Lack of effective non-destructive (NDT) methods of quality control of
thermal and other welded joints treatment technologies for residual stresses
Lack of effective methods of contact welding NDT in products of mechanical
engineering; till date in practice detachment testing is conducted by impact
at the spot welding location with hammer and chisel.
Selection of optimum welding technologies, deposits, spraying, is a problem
Low effectiveness of traditional NDT methods at control of contact welding
of pipes, fillet and welded T-joints.
One of the important and complex problems of a modern non-destructive testing
(NDT) of quality of different types weld joints is the searching and definition
in them of "a weak link" in a uniform overall system of the factors
"structural-mechanical heterogeneity - flaws of a weld - constructive and
technological stress concentrator", i.e. zones with high heterogeneity of the
stress-strained state or zones of stress concentration (SCZ). It is important
for optimisation of technological procedure both at manufacture of welded
joints, i.e. immediately after welding, and at their exploitation.
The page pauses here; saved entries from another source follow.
Lemma page_differs a page : 0 ≤ a < 2 ^ 47 → is_page page → page_of a ≠ page → ∃ k, (k ≤ 3)%nat ∧ idx k a ≠ idx k page.
Proof.
  intros Ha [Hp Hal] Hne. destruct (decide (Exists (λ k, idx k a ≠ idx k page) [0; 1; 2; 3]%nat)) as [Hex|Hno].
  - apply Exists_exists in Hex as (k & Hk & ?). exists k. split; [|done]. repeat (apply elem_of_cons in Hk as [->|Hk]; [lia|]).
    by apply elem_of_nil in Hk.
  - exfalso. apply Hne. assert (page = page_of page) as -> by (unfold page_of; lia). apply page_of_idx; [done|done|].
    intros k Hk. destruct (decide (idx k a = idx k page)) as [|Hn]; [done|]. destruct Hno. apply Exists_exists. exists k.
    split; [|done]. destruct k as [|[|[|[|]]]]; [repeat constructor..|lia].
Qed.

(** The operations that edit one entry. *)
Lemma leaf_slot r pml4 a e : slot r pml4 a = Some e →
  ∃ t1, leaf_table r 3 pml4 a = Some t1 ∧ entry_of r t1 (idx 0 a) = e.
Proof. unfold slot. destruct (leaf_table r 3 pml4 a) as [t1|]; [|done]. intros [= <-]. by exists t1. Qed.

Lemma map_to_ok m pml4 page frame fl : mem_ok off m → space_wf m pml4 → is_page page → page_flags fl → managed m frame →
  plain_path (mem_ram m) 3 pml4 page = true →
  wp (map_at (system_allocate_frame (Some off)) 3 pml4 page (Z.lor frame fl) (parent_flags fl) m) (λ '(res, m'),
    mem_ok off m' ∧ space_wf m' pml4 ∧ grown m m' ∧ data_same m m' pml4
    ∧ tables_grown m m' pml4 ∧ plain_kept (mem_ram m) (mem_ram m') pml4
    ∧ user_kept (mem_ram m) (mem_ram m') pml4 ∧ nfree m ≤ nfree m' + 3
    ∧ match res with
      | Ok _ => slot (mem_ram m') pml4 page = Some (Z.lor frame fl)
          ∧ (Z.testbit fl 2 = true → user_accessible (mem_ram m') pml4 page = true)
          ∧ others_same (mem_ram m) (mem_ram m') pml4 page
      | Err e => (∀ a, 0 ≤ a < 2 ^ 47 → same_at (mem_ram m) (mem_ram m') pml4 a)
          ∧ ~ (slot (mem_ram m) pml4 page = Some 0 ∧ user_parents (mem_ram m) 3 pml4 page = true)
          ∧ map_failure m pml4 page e
      end).
Proof.
  intros Hm Hs Hpg (Hfl & _ & Hb0 & _) Hman Hpl. pose proof (managed_bound _ _ Hman). pose proof (mo_phys _ _ Hm).
  assert (Z.testbit (Z.lor frame fl) 0 = true) as He0 by (by rewrite Z.lor_spec, Hb0, orb_true_r).
  eapply wp_mono; [apply (map_at_ok page (Z.lor frame fl) fl 3); try done|cbv beta].
  - apply (lor_range 64); lia.
  - by intros E; rewrite E in He0.
  - by apply space_tree.
  - intros [res m'] (Hk & Hcost & Hres). destruct (kept_space m m' pml4 Hs Hk) as (? & ? & ? & ? & ? & ? & ?). split_and!; try done.
    destruct res as [u|er]; [|destruct Hres as (Ha & Hn & Hf); split; [intros a _; exact (Ha a)|split; [exact Hn|by destruct er]]].
    destruct Hres as (Hsl & Hu & Ho). split_and!; [exact Hsl| |].
    + intros Hb2. unfold user_accessible. unfold table_slot in Hsl.
      destruct (leaf_table (mem_ram m') 3 pml4 page) as [x|] eqn:El; [|done]. apply (inj Some) in Hsl. cbv beta in Hsl.
      destruct (leaf_walk_slot _ _ _ _ _ El) as [_ ->]. by rewrite Hu, Hsl, He0, Z.lor_spec, Hb2, orb_true_r.
    + intros a Ha Hne. by apply Ho, page_differs.
Qed.

(** The mapper satisfies the specification. *)
Lemma table_mapper_spec : @MapperSpec off HP _ table_mapper.
Proof.
  split.
  - done.
  - intros m pml4 a e _ _ _ He. cbn [table_mapper translate_addr]. by rewrite He.
  - intros m pml4 a _ _ _ He _. cbn [table_mapper translate_addr]. by rewrite He.
  - intros m pml4 a e _ _ _ He Hnz. cbn [table_mapper translate_flags]. rewrite He. cbn [mbind option_bind].
    by rewrite (proj2 (Z.eqb_neq _ _)).
  - intros m pml4 page frame fl Hm Hs Hpg Hfl Hman _ _ Hpl. by apply map_to_ok.
  - intros m pml4 page e Hm Hs Hpg (t1 & El & Ee)%leaf_slot Hb0 _. cbn [table_mapper unmap].
    destruct (put_leaf off m pml4 page t1 0) as (Hm' & Hs' & Hd & Ht & Hup & Hl & He & Hpl & Ho & Hua); try done.
    rewrite El, Ee, Hb0. eexists. split_and!; try done. unfold slot. rewrite Hl. cbn [fmap option_fmap option_map].
    by rewrite He.
  - intros m pml4 page e fl Hm Hs Hpg (t1 & El & Ee)%leaf_slot Hb0 Hfl. cbn [table_mapper update_flags].
    destruct (put_leaf off m pml4 page t1 (Z.lor (Z.land e PHYS_MASK) fl)) as (Hm' & Hs' & Hd & Ht & Hup & Hl & He & Hpl & Ho & Hua);
      try done.
    { apply (lor_range 64); [done| |apply Hfl]. rewrite Z.land_comm. apply (land_range 64); done. }
    rewrite El, Ee, (proj2 (Z.eqb_neq e 0)) by (by intros ->). eexists. split_and!; try done.
    unfold slot. rewrite Hl. cbn [fmap option_fmap option_map]. by rewrite He.
Qed.
End Build.
Definition resolve_cow_fault (cr3 fault_addr : Z) (m : mem) : outcome (bool * mem) :=
  off <- mapper_for cr3;;
  let page := page_of fault_addr in
  match translate_addr (mem_ram m) cr3 fault_addr with
  | None => Ret (false, m)
  | Some phys_addr =>
      match translate_flags (mem_ram m) cr3 fault_addr with
      | None => Ret (false, m)
      | Some current_flags =>
          ref_count <- cow_get_ref_count (mem_alloc m) phys_addr;;
          if ref_count =? 0 then Ret (false, m) else
          if ref_count =? 1 then
            match update_flags (mem_ram m) cr3 page (Z.lor current_flags FLAG_WRITABLE) with
            | (Ok _, r) => Ret (true, set_ram m r)
            | (Err _, _) => Stop Panic
            end
          else
          let* (o, a) := allocate_frame (mem_alloc m) in
          let m := set_alloc m a in
          match o with
          | None => Ret (false, m)
          | Some new_frame_addr =>
              new_frame <- phys_new new_frame_addr;;
              _ <- window off phys_addr;;
              _ <- window off new_frame_addr;;
              bytes <- read_phys (mem_ram m) phys_addr 4096;;
              r <- write_frame (mem_ram m) new_frame_addr bytes;;
              match unmap r cr3 page with
              | (Err _, _) => Stop Panic
              | (Ok _, r) =>
                  let* (res, m) := map_to (system_allocate_frame hhdm) (set_ram m r) cr3 page new_frame
                                     (Z.lor current_flags FLAG_WRITABLE) in
                  match res with
                  | Err _ => Stop Panic
                  | Ok _ =>
                      a <- cow_deallocate_frame (mem_alloc m) phys_addr;;
                      Ret (true, set_alloc m a)
                  end
              end
          end
      end
  end.

(** [init_heap]: the pages of the kernel heap, mapped one by one; the heap crate
    then receives the range. *)
Definition HEAP_START : Z := 0x444444440000.
Definition HEAP_SIZE : Z := 1024 * 1024.

Definition map_heap_page (pml4 : Z) (i : Z) (m : mem) : outcome (flow mem (result unit MapToError * mem)) :=
  let* (o, m) := system_allocate_frame hhdm m in
  match o with
  | None => Ret (Done (Err FrameAllocationFailed, m))
  | Some frame =>
      let* (res, m) := map_to (system_allocate_frame hhdm) m pml4 (page_of HEAP_START + i * 4096) frame
                         (Z.lor FLAG_PRESENT FLAG_WRITABLE) in
      match res with
      | Err e => Ret (Done (Err e, m))
      | Ok _ => Ret (Next m)
      end
  end.

Definition init_heap (pml4 : Z) (m : mem) : outcome (result unit MapToError * mem) :=
  start <- virt_new HEAP_START;;
  e1 <- uadd 64 start HEAP_SIZE;;
  e1 <- virt_new e1;;
  e2 <- usub 64 e1 1;;
  heap_end <- virt_new e2;;
  let pages := (page_of heap_end - page_of start) / 4096 + 1 in
  f <- for_range 0 pages (map_heap_page pml4) m;;
  Ret match f with Done x => x | Next m => (Ok tt, m) end.
End AddrSpace.

(** ** Mapping a user page *)

Section MapPage.
Context `{HP : Profile} `{HV : VirtAddrSpec} `{HA : PhysAddrSpec} (off : Z) `{HM : Mapper} `{HMS : !MapperSpec off}.
Implicit Types m : mem.

(** Taking a frame changes its count only. *)
Definition allocated_frame m m1 (f : Z) : Prop :=
  0 ≤ f < total_frames (mem_alloc m) ∧ refs (mem_alloc m) f = 0 ∧ mem_ram m1 = mem_ram m
  ∧ total_frames (mem_alloc m1) = total_frames (mem_alloc m) ∧ mem_ok off m1
  ∧ ∀ g, 0 ≤ g < total_frames (mem_alloc m) →
      refs (mem_alloc m1) g = if decide (g = f) then 1 else refs (mem_alloc m) g.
Traditional non-destructive testing, oriented only at detection of
discontinuity flaws in welded joints, cannot provide authentic assessment of
their quality. It is difficult for a welding technologist to reveal the reasons
of weld unsoundness and improve welding technology based only on NDT
In conditions when many factors influence reliability of welded joints, it is
necessary NDT method for integral estimate of welded joint metal state.
Now in Russia a principally new method for diagnostics of products metal and
welded joints with usage of metal magnetic memory (MMM) is developed at a level
of the national standard and successfully applied in various industries.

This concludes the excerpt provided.